Takuan (daikon), umeboshi (ume plum), turnip, cucumber, and Chinese cabbage are among the favorites to be eaten with rice as an accompaniment to a meal.

Beni shōga (red ginger pickled in umeboshi brine) is used as a garnish on okonomiyaki, takoyaki and yakisoba.

Gari (thinly sliced young ginger that has been marinated in a solution of sugar and vinegar) is used between dishes of sushi to cleanse the palate.

Rakkyōzuke (pickled rakkyō, a type of onion) is often served with Japanese curry. Rakkyōzuke is slightly acid and sweet, with a mild and "fresh" taste, due to being preserved in vinegar and mirin, which also remove its bitterness.
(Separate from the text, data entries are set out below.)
(** ** The blink flag (C2) *)

(** C2: the engine (of mrgaze and of geetee) returns [blink = True] exactly
    when the detector returned no rectangle, and then the ellipse and
    [roi_rect] it returns are the NaN values, every field of which is NaN;
    with no rectangle the engine always returns.  (With a rectangle the
    engine returns [blink = False] or raises what segmentation raised.) *)
Theorem C2_blink_iff_no_candidate :
  forall (L : Libs) (frame : image) (cfg : config),
    let pupils := cascade_detectMultiScale frame (LBP_minneighbors cfg)
                    (Some (LBP_scalefactor cfg)) in
    let pupils' := cascade_detectMultiScale frame 40 None in
    match mrgaze.PupilometryEngine frame cfg with
    | Ok (el, rr, blink) =>
        (blink = true <-> pupils = [])
        /\ (if blink then el = nan_ellipse /\ rr = nan_rect
            else rect_is_nan rr = false)
    | Raise _ => pupils <> []
    end
    /\ match geetee.PupilometryEngine frame with
       | Ok (el, rr, blink) =>
           (blink = true <-> pupils' = [])
           /\ (if blink then el = nan_ellipse /\ rr = nan_rect
               else rect_is_nan rr = false)
       | Raise _ => pupils' <> []
       end
    /\ ellipse_is_nan nan_ellipse = true
    /\ rect_is_nan nan_rect = true.
Proof.
  intros L frame cfg pupils pupils'.
  unfold mrgaze.PupilometryEngine, geetee.PupilometryEngine.
  fold pupils pupils'.
  split; [| split; [| split; reflexivity]].
  - destruct pupils as [| p ps] eqn:E; cbn [length Nat.ltb Nat.leb].
    + cbn. split; [tauto | split; reflexivity].
    + destruct ((p :: ps) !! argmax (mrgaze.sizes (p :: ps))) as [[[[x y] w] h] |];
        [| discriminate].
      destruct (mrgaze.SegmentPupil _ cfg) as [bw | e]; cbn; [| discriminate].
      destruct (mrgaze.FitPupil _ _) as [[c axes] phi].
      split; [split; [discriminate | discriminate] | reflexivity].
  - destruct pupils' as [| p ps] eqn:E; cbn [length Nat.ltb Nat.leb].
    + cbn. split; [tauto | split; reflexivity].
    + cbn [lookup list_lookup]. destruct p as [[[x y] w] h].
      destruct (geetee.SegmentPupil _) as [bw | e]; cbn; [| discriminate].
      destruct (geetee.FitPupil _ _) as [[c axes] phi].
      split; [split; [discriminate | discriminate] | reflexivity].
Qed.

(** ** Boundary points (C8) *)

Lemma nonzero_row_spec (r c0 : Z) (row : list Z) (r' c : Z) :
  In (r', c) (nonzero_row r c0 row)
  <-> r' = r /\ c0 <= c /\ exists v, row !! Z.to_nat (c - c0) = Some v /\ v <> 0.
Proof.
  revert c0. induction row as [| x row IH]; intros c0; cbn [nonzero_row].
  - split; [intros [] | intros (_ & _ & v & H & _); discriminate H].
  - assert (Hstep : (r' = r /\ c0 + 1 <= c /\
                     exists v, row !! Z.to_nat (c - (c0 + 1)) = Some v /\ v <> 0)
                    <-> (r' = r /\ c0 < c /\
                         exists v, (x :: row) !! Z.to_nat (c - c0) = Some v /\ v <> 0)).
    { split; intros (Hr & Hc & v & Hv & Hnz); (split; [exact Hr |]); (split; [lia |]);
        exists v; (split; [| exact Hnz]).
      - replace (Z.to_nat (c - c0)) with (S (Z.to_nat (c - (c0 + 1)))) by lia. exact Hv.
      - replace (Z.to_nat (c - c0)) with (S (Z.to_nat (c - (c0 + 1)))) in Hv by lia.
        exact Hv. }
    destruct (Z.eqb_spec x 0) as [Hx | Hx].
    + rewrite IH, Hstep. split.
      * intros (Hr & Hc & Hv). split; [exact Hr |]. split; [lia | exact Hv].
      * intros (Hr & Hc & v & Hv & Hnz). split; [exact Hr |].
        assert (c0 < c).
        { destruct (Z.eq_dec c c0) as [-> |]; [| lia].
          rewrite Z.sub_diag in Hv. simpl in Hv. congruence. }
        split; [assumption |]. exists v. auto.
    + cbn [In]. rewrite IH, Hstep. split.
      * intros [E | (Hr & Hc & Hv)].
        -- inversion E; subst. split; [reflexivity |]. split; [lia |].
           exists x. rewrite Z.sub_diag. simpl. auto.
        -- split; [exact Hr |]. split; [lia | exact Hv].
      * intros (Hr & Hc & v & Hv & Hnz).
        destruct (Z.eq_dec c c0) as [-> | Hne].
        -- left. subst. reflexivity.
        -- right. split; [exact Hr |]. split; [lia |]. exists v. auto.
Qed.

Lemma nonzero_from_spec (r0 : Z) (img : image) (r c : Z) :
  In (r, c) (nonzero_from r0 img)
  <-> r0 <= r /\ 0 <= c /\
      exists row v, img !! Z.to_nat (r - r0) = Some row
                    /\ row !! Z.to_nat c = Some v /\ v <> 0.
Proof.
  revert r0. induction img as [| row0 img IH]; intros r0; cbn [nonzero_from].
  - split; [intros [] | intros (_ & _ & row & v & H & _); discriminate H].
  - rewrite in_app_iff, nonzero_row_spec, IH. rewrite Z.sub_0_r. split.
    + intros [(-> & Hc & v & Hv & Hnz) | (Hr & Hc & row & v & Hrow & Hv & Hnz)].
      * split; [lia |]. split; [exact Hc |]. exists row0, v.
        rewrite Z.sub_diag. simpl. auto.
      * split; [lia |]. split; [exact Hc |]. exists row, v.
        replace (Z.to_nat (r - r0)) with (S (Z.to_nat (r - (r0 + 1)))) by lia. auto.
    + intros (Hr & Hc & row & v & Hrow & Hv & Hnz).
      destruct (Z.eq_dec r r0) as [-> | Hne].
      * left. rewrite Z.sub_diag in Hrow. simpl in Hrow. inversion Hrow; subst.
        split; [reflexivity |]. split; [exact Hc |]. exists v. auto.
      * right. split; [lia |]. split; [exact Hc |]. exists row, v.
        replace (Z.to_nat (r - r0)) with (S (Z.to_nat (r - (r0 + 1)))) in Hrow by lia.
        auto.
Qed.

Lemma nonzero_pixel (img : image) (r c : Z) :
  In (r, c) (nonzero_from 0 img) <-> exists v, pixel img r c = Some v /\ v <> 0.
Proof.
  rewrite nonzero_from_spec, Z.sub_0_r. unfold pixel. split.
  - intros (Hr & Hc & row & v & Hrow & Hv & Hnz). exists v.
    destruct (Z.ltb_spec r 0); [lia |]. destruct (Z.ltb_spec c 0); [lia |].
    cbn. rewrite Hrow. cbn. auto.
  - intros (v & Hv & Hnz).
    destruct (Z.ltb_spec r 0); [discriminate Hv |].
    destruct (Z.ltb_spec c 0); [discriminate Hv |].
    cbn in Hv. destruct (img !! Z.to_nat r) as [row |] eqn:Hrow; [| discriminate Hv].
    cbn in Hv. split; [lia |]. split; [lia |]. exists row, v. auto.
Qed.

Lemma nonzero_row_length (r c0 : Z) (row : list Z) :
  length (nonzero_row r c0 row) = length (List.filter (fun v => negb (v =? 0)) row).
Proof.
  revert c0. induction row as [| x row IH]; intros c0; cbn; [reflexivity |].
  destruct (x =? 0); cbn; rewrite IH; reflexivity.
Qed.

Lemma nonzero_from_length (r0 : Z) (img : image) :
  length (nonzero_from r0 img)
  = length (List.filter (fun v => negb (v =? 0)) (flatten img)).
Proof.
  revert r0. unfold flatten.
  induction img as [| row img IH]; intros r0; cbn; [reflexivity |].
  rewrite List.length_app, List.filter_app, List.length_app, nonzero_row_length, IH.
  reflexivity.
Qed.

Lemma nonzero_row_NoDup (r c0 : Z) (row : list Z) :
  List.NoDup (nonzero_row r c0 row).
Proof.
  revert c0. induction row as [| x row IH]; intros c0; cbn; [constructor |].
  destruct (x =? 0); [apply IH |].
  constructor; [| apply IH].
  rewrite nonzero_row_spec. intros (_ & Hc & _). lia.
Qed.

Lemma nonzero_from_NoDup (r0 : Z) (img : image) :
  List.NoDup (nonzero_from r0 img).
Proof.
  revert r0. induction img as [| row img IH]; intros r0; cbn; [constructor |].
  apply List.NoDup_app; [apply nonzero_row_NoDup | apply IH |].
  intros [r c]. rewrite nonzero_row_spec, nonzero_from_spec.
  intros (-> & _) (Hr & _). lia.
Qed.

Lemma transpose2_of_pairs (rc : list (Z * Z)) :
  np_transpose2 (map fst rc) (map snd rc) = map (fun '(r, c) => [r; c]) rc.
Proof.
  induction rc as [| [r c] rc IH]; cbn; [reflexivity |]. rewrite IH. reflexivity.
Qed.

(** The assignment [pnts[:,[0,1]] = pnts[:,[1,0]]] on an array of pairs
    exchanges the two columns: the right-hand side is a copy taken before
    the first column is overwritten. *)
Lemma swap_columns (rc : list (Z * Z)) :
  assign_cols (map (fun '(r, c) => [r; c]) rc) [0; 1]%nat
    (take_cols (map (fun '(r, c) => [r; c]) rc) [1; 0]%nat)
  = map (fun '(r, c) => [c; r]) rc.
Proof.
  induction rc as [| [r c] rc IH]; [reflexivity |].
  change (assign_row [r; c] [0; 1]%nat [c; r]
          :: assign_cols (map (fun '(r, c) => [r; c]) rc) [0; 1]%nat
               (take_cols (map (fun '(r, c) => [r; c]) rc) [1; 0]%nat)
          = [c; r] :: map (fun '(r, c) => [c; r]) rc).
  rewrite IH. reflexivity.
Qed.

Lemma swapped_In (rc : list (Z * Z)) (r c : Z) :
  In [c; r] (map (fun '(r, c) => [c; r]) rc) <-> In (r, c) rc.
Proof.
  rewrite in_map_iff. split.
  - intros ([r' c'] & E & H). inversion E; subst. exact H.
  - intros H. exists (r, c). auto.
Qed.

Lemma swapped_NoDup (rc : list (Z * Z)) :
  List.NoDup rc -> List.NoDup (map (fun '(r, c) => [c; r]) rc).
Proof.
  intros H. apply List.NoDup_map_NoDup_ForallPairs; [| exact H].
  intros [r c] [r' c'] _ _ E. inversion E; subst. reflexivity.
Qed.

Section BoundaryPoints.
Context {L : Libs}.

Lemma mrgaze_pnts (bw : image) :
  mrgaze.FitPupil_pnts bw
  = map (fun '(r, c) => [c; r]) (nonzero_from 0 (cv2_Canny bw 0 1)).
Proof.
  unfold mrgaze.FitPupil_pnts, np_nonzero.
  rewrite transpose2_of_pairs. apply swap_columns.
Qed.

Lemma geetee_pnts (bw : image) :
  geetee.FitPupil_pnts bw
  = map (fun '(r, c) => [c; r]) (nonzero_from 0 (cv2_Canny bw 0 1)).
Proof.
  unfold geetee.FitPupil_pnts, np_nonzero.
  rewrite transpose2_of_pairs. apply swap_columns.
Qed.

End BoundaryPoints.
It is used to balance the stronger flavors of some other components in a meal.

Fukujinzuke is a mixture of daikon, eggplant, lotus root and cucumber which is pickled and flavored with soy sauce.

Bettarazuke is a kind of pickled daikon popular in Tokyo.

Matsumaezuke is a pickled dish (native to Matsumae, Hokkaidō) made from surume (dried squid), konbu, kazunoko (herring roe), carrot and ginger with a mixture of sake, soy sauce and mirin.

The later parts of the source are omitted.